Because they thought the fast-food chain was being insincere in its efforts to support women, considering how it wasn’t even paying its employees a living wage.

2. Walk the talk

Actions speak louder than words. Don’t just say that you back a particular cause — you have to also put your money where your mouth is. In other words, what has your brand actually done to help the causes that it says it supports?

McDonald’s getting criticism for its International Women’s Day 2018 campaign, as mentioned above, is a good example of a brand being perceived as not walking the talk. In this regard, perhaps McDonald’s can take a leaf out of Netflix’s book. When Netflix tweeted in a viral tweet last year that ‘Black lives matter’, it didn’t just stop there.

The streaming platform created a new ‘Black Lives Matter’ film and TV collection that highlighted racial injustice against Blacks in America. Not only that: it also pledged $5 million towards organizations that support Black youth, creators and business owners.

3. Leverage your brand messaging to draw attention

When you’ve picked the right causes to speak up on, think about how you can leverage your brand messaging to draw attention to your campaigns. One good way of doing so is by making subtle but impactful modifications to your existing slogans and taglines.

For example, Nike is known for its famous ‘Just Do It’ slogan, which has been popular since the 1980s. But did you know there has been at least one time where the athletics giant told people ‘Don’t Do It’?

This happened just last year when the brand voiced its support for racial equality, telling its followers in an Instagram video not to ignore the problem of racism in America or pretend that it doesn’t exist. Instead, Nike urged everyone to take action to be part of the change — and the video was well-received, garnering over 16 million views and 41,000 comments to date.

It’s time to speak up

When you’re planning cause-based campaigns for your brand, having a sound strategy is crucial. You don’t want all your efforts to be wasted as your customers react negatively, or accuse your brand of virtue signalling.

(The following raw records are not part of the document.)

(** ** Lock times *)

(** What CHECKLOCKTIMEVERIFY enforces: when a script asks for the lock time [k] and the check passes for some
    input, then a block that may contain the transaction is higher than [k] (or, for a time, comes after
    [k]).  [IsFinalTx] and [CheckLockTime] only agree on this because the input's sequence number is not final. *)
Theorem locktime_enforced (tx : CTransaction) (i k nBlockHeight nBlockTime : Z) :
  0 <= i < length (vin tx) -> 0 <= nLockTime tx -> 0 <= k -> 0 < nBlockHeight ->
  TransactionSignatureChecker_CheckLockTime tx i k = true -> IsFinalTx tx nBlockHeight nBlockTime = true ->
  if k <? LOCKTIME_THRESHOLD then k < nBlockHeight else k < nBlockTime.
Proof.
  intros Hi Hl Hk Hh Hc Hf. unfold TransactionSignatureChecker_CheckLockTime in Hc. unfold IsFinalTx in Hf.
  destruct (negb _) eqn:E1 in Hc; [done|]. apply negb_false_iff in E1.
  destruct (nLockTime tx <? k) eqn:E2; [done|]. destruct (SEQUENCE_FINAL =? _) eqn:E3; [done|].
  assert (Hall : forallb (λ txin, nSequence txin =? SEQUENCE_FINAL) (vin tx) = false).
  { destruct (forallb _ _) eqn:Ea; [|done]. rewrite forallb_forall in Ea. destruct (lookup_lt_is_Some_2 (vin tx) (Z.to_nat i)) as [x Hx]; [lia|].
    unfold input in E3. rewrite Hx in E3. change (default CTxIn_default (Some x)) with x in E3. specialize (Ea x). rewrite Z.eqb_sym, Ea in E3; [done|].
    by apply list_elem_of_In, (list_elem_of_lookup_2 _ (Z.to_nat i)). }
  rewrite Hall in Hf. unfold LOCKTIME_THRESHOLD in *.
  destruct (Z.eqb_spec (nLockTime tx) 0); repeat case_match; lia.
Qed.

Definition locktime_example : CTransaction := mkCTransaction [mkCTxIn COutPoint_default [] 0] [] 2 0 700 [].
Lemma locktime_enforced_witness : IsFinalTx locktime_example 701 0 = true /\ 650 < 701.
Proof.
  split; [reflexivity|].
  apply (locktime_enforced locktime_example 0 650 701 0); try (cbn; lia); reflexivity.
Defined.

(** the two parts of a relative lock time *)
Lemma locktime_parts x :
  exists t v, (x &&& SEQUENCE_LOCKTIME_TYPE_FLAG) = t /\ (t = 0 \/ t = 2 ^ 22) /\ (x &&& SEQUENCE_LOCKTIME_MASK) = v /\ 0 <= v < 2 ^ 16 /\
    (x &&& (SEQUENCE_LOCKTIME_TYPE_FLAG ||| SEQUENCE_LOCKTIME_MASK)) = t + v.
Proof.
  unfold SEQUENCE_LOCKTIME_TYPE_FLAG, SEQUENCE_LOCKTIME_MASK. change 0x0000ffff with (Z.ones 16).
  assert (Ht : x &&& 2 ^ 22 = 0 \/ x &&& 2 ^ 22 = 2 ^ 22).
  { destruct (Z.testbit x 22) eqn:E; [right|left]; apply Z.bits_inj'; intros j Hj; rewrite Z.land_spec, ?Z.bits_0, Z.pow2_bits_eqb by lia;
      (destruct (Z.eqb_spec 22 j) as [<-|]; [rewrite E|rewrite andb_false_r]; done). }
  assert (Hv : x &&& Z.ones 16 = x `mod` 2 ^ 16) by (apply Z.land_ones; lia).
  exists (x &&& 2 ^ 22), (x &&& Z.ones 16). split; [done|]. split; [done|]. split; [done|]. split; [rewrite Hv; apply Z.mod_pos_bound; lia|].
  rewrite Z.land_lor_distr_r. assert (Hb : 0 <= x &&& Z.ones 16 < 2 ^ 22) by (rewrite Hv; pose proof (Z.mod_pos_bound x (2 ^ 16)); lia).
  destruct Ht as [-> | ->]; [by rewrite Z.lor_0_l|]. apply (lor_shiftl_add 1 22); lia.
Qed.

Lemma sequence_locks_bound st block ins prevHeights mh mt h t l :
  sequence_locks_loop st block ins prevHeights mh mt = Some (h, t, l) ->
  mh <= h /\ mt <= t /\
  forall (i : nat) txin c, ins !! i = Some txin -> prevHeights !! i = Some c -> (nSequence txin &&& SEQUENCE_LOCKTIME_DISABLE_FLAG) = 0 ->
    if (nSequence txin &&& SEQUENCE_LOCKTIME_TYPE_FLAG) =? 0
    then i32 (c + (nSequence txin &&& SEQUENCE_LOCKTIME_MASK) - 1) <= h
    else exists a tc, GetAncestor st block (Z.max (c - 1) 0) = Some (Some a) /\ GetMedianTimePast st a = Some tc /\
      tc + ((nSequence txin &&& SEQUENCE_LOCKTIME_MASK) << SEQUENCE_LOCKTIME_GRANULARITY) - 1 <= t.
Proof.
  revert prevHeights mh mt l. induction ins as [|x ins IH]; intros prevHeights mh mt l E.
  { injection E as <- <- <-. split; [lia|]. split; [lia|]. by intros i ? ?. }
  destruct prevHeights as [|c0 prevHeights]; [done|]. cbn [sequence_locks_loop] in E.
  destruct (negb ((nSequence x &&& SEQUENCE_LOCKTIME_DISABLE_FLAG) =? 0)) eqn:Ed.
  - destruct (sequence_locks_loop st block ins prevHeights mh mt) as [[[h' t'] l']|] eqn:El; [|done]. injection E as <- <- <-.
    destruct (IH _ _ _ _ El) as (H1 & H2 & H3). split; [done|]. split; [done|]. intros [|i] txin c; [|by apply H3].
    intros [= <-] _ Hd. rewrite Hd in Ed. done.
  - destruct (negb ((nSequence x &&& SEQUENCE_LOCKTIME_TYPE_FLAG) =? 0)) eqn:Et.
    + destruct (GetAncestor st block (Z.max (c0 - 1) 0)) as [[a|]|] eqn:Ea; [|done..]. cbn [mbind option_bind] in E.
      destruct (GetMedianTimePast st a) as [tc|] eqn:Em; [|done]. cbn [mbind option_bind] in E.
      destruct (sequence_locks_loop st block ins prevHeights mh _) as [[[h' t'] l']|] eqn:El; [|done]. injection E as <- <- <-.
      destruct (IH _ _ _ _ El) as (H1 & H2 & H3). split; [done|]. split; [lia|]. intros [|i] txin c; [|by apply H3].
      intros [= <-] [= <-] _. apply negb_true_iff in Et. rewrite Et. exists a, tc. split; [done|]. split; [done|lia].
    + destruct (sequence_locks_loop st block ins prevHeights _ mt) as [[[h' t'] l']|] eqn:El; [|done]. injection E as <- <- <-.
      destruct (IH _ _ _ _ El) as (H1 & H2 & H3). split; [lia|]. split; [done|]. intros [|i] txin c; [|by apply H3].
      intros [= <-] [= <-] _. apply negb_false_iff in Et. rewrite Et. lia.
Qed.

First, be selective about the causes that you support. Choose only those that your brand genuinely believes in, and be prepared to back up your claims of support with actions that prove you mean what you say.

That doesn’t mean that your campaigns need to be boring, though. When creating your marketing content, look into crafting meaningful and impactful messages based on your brand’s values and taglines.

And when it comes to producing the marketing collaterals for your campaign, you can research human rights poster templates to get inspiration on how your graphics could look like. Then, customize the templates to fit in with the ideals of your brand.

So, how will your brand meaningfully speak out on causes?